[apparmor] [patch] common.py: add recursive_print()

Christian Boltz apparmor at cboltz.de
Thu Feb 27 21:46:15 UTC 2014


Hello,

Am Donnerstag, 27. Februar 2014 schrieb Jamie Strandboge:
> On 02/27/2014 02:04 PM, Christian Boltz wrote:
> > Am Donnerstag, 27. Februar 2014 schrieb Jamie Strandboge:
> >> On 02/26/2014 06:48 PM, Christian Boltz wrote:
> >>> this patch adds recursive_print() to common.py.

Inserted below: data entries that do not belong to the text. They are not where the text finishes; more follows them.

(** What a statement does to the tables it sees. *)
Definition exec (device tenant : string) {X} (s : stmt X) : PgM X :=
  match s in stmt X return PgM X with
  | SClock => tenant_clock tenant
  | SAppRow row_id => insert_app_row t tenant row_id
  | SCell key => (db <-- st_get ;; st_lift (select_cell tenant key db))%loom
  | SColumn row_id column v => write_server_todo_column t tenant row_id column v
  | SLog key incoming => upsert_log tenant key incoming
  | SAudit event => write_audit_event tenant event
  | SClockTo clock => update_clock tenant clock
  | SMaxSeq => (db <-- st_get ;; st_ret (max_seq (tenant_log tenant db)))%loom
  | SEpoch => (db <-- st_get ;; st_lift (select_epoch db))%loom
  | SLease => (db <-- st_get ;; st_ret (pg_leases db !! (tenant, device, crdt_table t)))%loom
  | SFeed after => (db <-- st_get ;; st_ret (select_feed (tenant_log tenant db) after))%loom
  | SUpsertLease next epoch => upsert_lease (tenant, device, crdt_table t) next epoch
  | SMembers i => (db <-- st_get ;; st_ret (select_members i (tenant_rows tenant db)))%loom
  | SSnapshot members => (db <-- st_get ;; st_ret (select_snapshot members (tenant_log tenant db)))%loom
  end.

(** ** Programs *)
Inductive prog (A : Type) : Type :=
| Done (r : Result A)
| Do {X : Type} (s : stmt X) (k : X → prog A).
#[global] Arguments Done {A} r.
#[global] Arguments Do {A X} s k.

Fixpoint prog_bind {A B} (q : prog A) (f : A → prog B) : prog B :=
  match q with
  | Done (Ok a) => f a
  | Done (Err e) => Done (Err e)
  | Do s k => Do s (λ x, prog_bind (k x) f)
  end.
Definition prog_ret {A} (a : A) : prog A := Done (Ok a).
Definition prog_do {X} (s : stmt X) : prog X := Do s prog_ret.

(** A program run without interruption. *)
Fixpoint run (device tenant : string) {A} (q : prog A) : PgM A :=
  match q with
  | Done r => st_lift r
  | Do s k => st_bind (exec device tenant s) (λ x, run device tenant (k x))
  end.

(** A loop that collects what its rounds return. *)
Fixpoint prog_collect {A B} (f : A → prog (list B)) (l : list A) : prog (list B) :=
  match l with
  | [] => prog_ret []
  | x :: l => prog_bind (f x) (λ b, prog_bind (prog_collect f l) (λ bs, prog_ret (b ++ bs)))
  end.

Local Notation "x <~ q ;; k" := (prog_bind q (λ x, k))
  (at level 100, q at next level, right associativity).
Local Notation "q ;~ k" := (prog_bind q (λ _, k)) (at level 100, right associativity).

(** ** The merge *)
Definition audit_prog (security : SyncSecurity) (event : SyncAuditEvent) : prog unit :=
  match audit_mode security with
  | AuditDisabled => prog_ret tt
  | AuditDatabase => prog_do (SAudit event)
  end.

(** The rejections a cell adds. *)
Definition reject_prog (security : SyncSecurity) (context : SyncContext)
    (mutation : CellMutation) (current : option CrdtColumn) (kind : SyncRejectionKind)
    (why : string) : prog (list SyncRejection) :=
  rejection <~ Done (SyncRejection_new (cm_todo_id mutation) (cm_column_name mutation)
                       kind why (cm_value mutation) (cm_metadata mutation)) ;;
  event <~ Done (SyncAuditEvent_new context mutation current
                   (rejection_audit_outcome kind) why) ;;
  audit_prog security event ;~
  prog_ret [rejection].

Definition cell_prog (security : SyncSecurity) (context : SyncContext)
    (row_id : string) (cell : string * CrdtColumn) : prog (list SyncRejection) :=
  let '(column_name, incoming) := cell in
  let key := (row_id, column_name) in
  current <~ prog_do (SCell key) ;;
  let mutation := {| cm_todo_id := row_id; cm_column_name := column_name;
                     cm_value := value incoming; cm_metadata := metadata incoming |} in
  authorized <~ Done (authorizer security context mutation current) ;;
  match authorized with
  | Deny kind why => reject_prog security context mutation current kind why
  | Allow =>
    validated <~ Done (validator security context mutation current) ;;
    match validated with
    | Deny kind why => reject_prog security context mutation current kind why
    | Allow =>
      let explanation := explain_lww current incoming in
      decided <~ Done (server_decision current incoming) ;;
      (if decided.1 : bool
       then prog_do (SColumn row_id column_name (value incoming)) ;~ prog_do (SLog key incoming)
       else prog_ret tt) ;~
      event <~ Done (SyncAuditEvent_new context mutation current decided.2
                       (summary explanation)) ;;
      audit_prog security event ;~
      prog_ret []
    end
  end.

Definition row_prog (security : SyncSecurity) (context : SyncContext) (row : RowChange)
  : prog (list SyncRejection) :=
  prog_do (SAppRow (todo_id row)) ;~
  prog_collect (cell_prog security context (todo_id row)) (bt_iter (columns row)).

Definition merge_prog (p : SyncPayload) (device tenant : string) (security : SyncSecurity)
  : prog SyncPayload :=
  Done (validate_identifier "tenant_id" tenant) ;~
  Done (validate_client_request p device t) ;~
  let observed_clock := max_observed_clock p in
  let context := {| tenant_id := tenant; authenticated_device_id := device; ctx_table := t |} in
  server_clock <~ prog_do SClock ;;
  Done (validate_clock_advance server_clock observed_clock) ;~
  rejected <~ prog_collect (row_prog security context) (changes p) ;;
  next_clock <~ Done (ok_or (u64_checked_add (N.max server_clock observed_clock) 1)
                        ClockOverflow) ;;
  prog_do (SClockTo next_clock) ;~
  tenant_max_cursor <~ prog_do SMaxSeq ;;
  epoch <~ prog_do SEpoch ;;
  lease <~ prog_do SLease ;;
  let valid := lease_is_valid p tenant_max_cursor epoch lease in
  let reset := negb (cursor p =? 0)%Z && negb valid in
  let effective := if valid then cursor p else 0%Z in
  rows <~ prog_do (SFeed effective) ;;
  pg <~ Done (fill_feed rows (start_feed effective)) ;;
  let next := if fp_has_more pg then fp_cursor pg else tenant_max_cursor in
  token <~ prog_do (SUpsertLease next epoch) ;;
  prog_ret {| protocol_version := protocol_version p;
              schema_fingerprint := table_fingerprint t;
              source_device_id := SERVER_DEVICE_ID;
              source_lamport := next_clock;
              changes := row_changes (fp_rows pg);
              cursor := next;
              has_more := fp_has_more pg;
              cursor_reset := reset;
              cursor_token := Some token;
              server_epoch := Some epoch;
              rejections := rejected |}.

Definition partial_prog (r : PartialReplicaRequest) (device tenant : string)
    (security : SyncSecurity) : prog PartialReplicaResponse :=
  Done (request_validate r t device) ;~
  sync <~ merge_prog (prq_sync r) device tenant security ;;
  Done (for_each bind_predicate (predicates (interest r))) ;~
  Done (for_each bind_parameter (predicates (interest r))) ;~
  members <~ prog_do (SMembers (interest r)) ;;
  Done (if (limit (interest r) <? N.of_nat (length members))%N
        then invalid ("partial replica scope exceeds its declared limit of " +:+
                      pretty (limit (interest r)) +:+
                      " rows; narrow the interest or increase the limit")
        else Ok tt) ;~
  Done (validate_member_ids members) ;~
  rows <~ match members with [] => prog_ret [] | _ => prog_do (SSnapshot members) end ;;
  snap <~ Done (foldM server_snapshot_cell {| sn_rows := ∅; sn_bytes := 0; sn_cells := 0 |} rows) ;;
  let evicted := filter (λ row_id, binary_search members row_id = false) (known_member_ids r) in
  let response :=
    {| prs_scope_id := prq_scope_id r;
       prs_scope_version := prq_scope_version r;
       member_ids := members;
       evicted_row_ids := evicted;
       prs_sync := with_snapshot (row_changes (sn_rows snap)) sync |} in
  Done (response_validate response t) ;~
  prog_ret response.
(** What the others do does not disturb it. *)
Lemma in_flight_others tx o a db db' D D' :
  in_flight tx o a db D →
  (∀ base, alone tx o a db' base → alone tx o a db base) →
  (pg_sequence db' ≤ pc_last a)%Z → (pc_drawn a ≠ 0 → pg_uuids db' ≤ pc_uuids a)%N →
  (pg_sequence D ≤ pg_sequence D')%Z → (pg_uuids D ≤ pg_uuids D')%N →
  (ow_epoch o ≠ None → pg_epoch D' = pg_epoch D) →
  (ow_lease o ≠ None → pg_leases D' !! tx_key tx = pg_leases D !! tx_key tx) →
  in_flight tx o a db' D'.
Proof.
  intros [Hrun Hlast Huu He Hl Hd Ha] Halone Hdb Hdb' HD HD' HeD HlD. split; try done.
  - intros base Hb. by apply Hrun, Halone.
  - lia.
  - intros Hne. destruct (Huu Hne) as (_ & ? & ?). split_and!; [by apply Hdb'|lia|done].
  - intros e Ho. rewrite HeD by (by rewrite Ho). by apply He.
  - intros Ho. rewrite HlD by done. by apply Hl.
Qed.

(** ** One statement of a transaction under way *)
Definition pace_after {X} (tx : txn) (s : stmt X) (o : own) (a : pace) (D v : PgDb) : pace :=
  let lease := match ow_lease o with Some _ => pc_lease a | None => pg_leases D !! tx_key tx end in
  match s with
  | SLog _ _ =>
    {| pc_last := pg_sequence v;
       pc_gap := λ z, if decide (z = pc_last a) then Z.to_N (pg_sequence v - pc_last a - 1)
                      else pc_gap a z;
       pc_drawn := pc_drawn a; pc_uuids := pc_uuids a; pc_now := pc_now a;
       pc_lease := pc_lease a |}
  | SLease =>
    {| pc_last := pc_last a; pc_gap := pc_gap a; pc_drawn := pc_drawn a; pc_uuids := pc_uuids a;
       pc_now := pc_now a; pc_lease := lease |}
  | SUpsertLease _ _ =>
    {| pc_last := pc_last a; pc_gap := pc_gap a; pc_drawn := pg_uuids v - pg_uuids D;
       pc_uuids := pg_uuids D; pc_now := pg_now D; pc_lease := lease |}
  | _ => a
  end.
Lemma next_number_gt db : (pg_sequence db < next_number db)%Z.
Proof. unfold next_number, draw_after. lia. Qed.

Lemma alone_next o1 q tx o a db base : alone (tx_next o1 q tx) o a db base → alone tx o a db base.
Proof. by intros []. Qed.

Section step.
Context (tx : txn) (o : own) (a : pace) (db D : PgDb).
Context (X : Type) (s : stmt X) (k : X → prog answer) (x : X) (v : PgDb).
Hypothesis Hin : in_flight tx o a db D.
Hypothesis Hrest : tx_rest tx = Do s k.
Hypothesis Hexec : exec t (tx_device tx) (tx_tenant tx) s
  (own_view t (tx_device tx) (tx_tenant tx) o D) = (Ok x, v).

Abbreviation o' := (own_after t (tx_device tx) (tx_tenant tx) s o D v).
Abbreviation a' := (pace_after tx s o a D v).

Lemma step_undrawn : is_upsert s = true → pc_drawn a = 0%N.
Proof.
  intros Hs. pose proof (fl_draws _ _ _ _ _ Hin) as Hd. rewrite Hrest in Hd.
  destruct Hd as [Hd _]. specialize (Hd Hs). by apply N.eqb_eq.
Qed.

> >> Is pprint not an option?
> > 
> > Not really - I gave it a short test, but it resulted in a very long
> > line. Here's the head -c1000 of pprint'ing "aa", the hasher that
> > stores all profiles:
...
> > That's not very readable IMHO ;-)
> > 
> > (If there's an option to add newlines at the right[tm] place and I
> > just didn't find it, please tell me ;-)
> 
> Hmmm, pprint has formatting options; I'm not sure why they wouldn't be
> working for you. From http://docs.python.org/3/library/pprint.html:
> 
> "pprint.pprint(object, stream=None, indent=1, width=80, depth=None)
> 
>     Prints the formatted representation of object on stream, [...]

It looks nice with the test data provided in the manual, but I still get 
one long line if I replace "stuff" with the "aa" hasher we use.

Just to give you an idea how I tested:

=== modified file 'utils/apparmor/aa.py'
--- utils/apparmor/aa.py        2014-02-26 22:41:00 +0000
+++ utils/apparmor/aa.py        2014-02-27 21:37:46 +0000
@@ -574,6 +574,11 @@
     file = get_profile_filename(pname)
     attach_profile_data(aa, profile_data)
     attach_profile_data(original_aa, profile_data)
+
+    import pprint
+    pp = pprint.PrettyPrinter(indent=4)
+    pp.pprint(aa)
+
     if os.path.isfile(profile_dir + '/tunables/global'):
         if not filelist.get(file, False):
             filelist[file] = hasher()


Then run   aa-autodep $whatever   and enjoy a very long line ;-)

> http://stackoverflow.com/questions/8168654/python-pprint-issues
> suggested using a width of '1'.

That doesn't change anything, at least not with our hasher.


Regards,

Christian Boltz
-- 
If Ubuntu is a Volkswagen, then OpenSUSE is a Mercedes-Benz.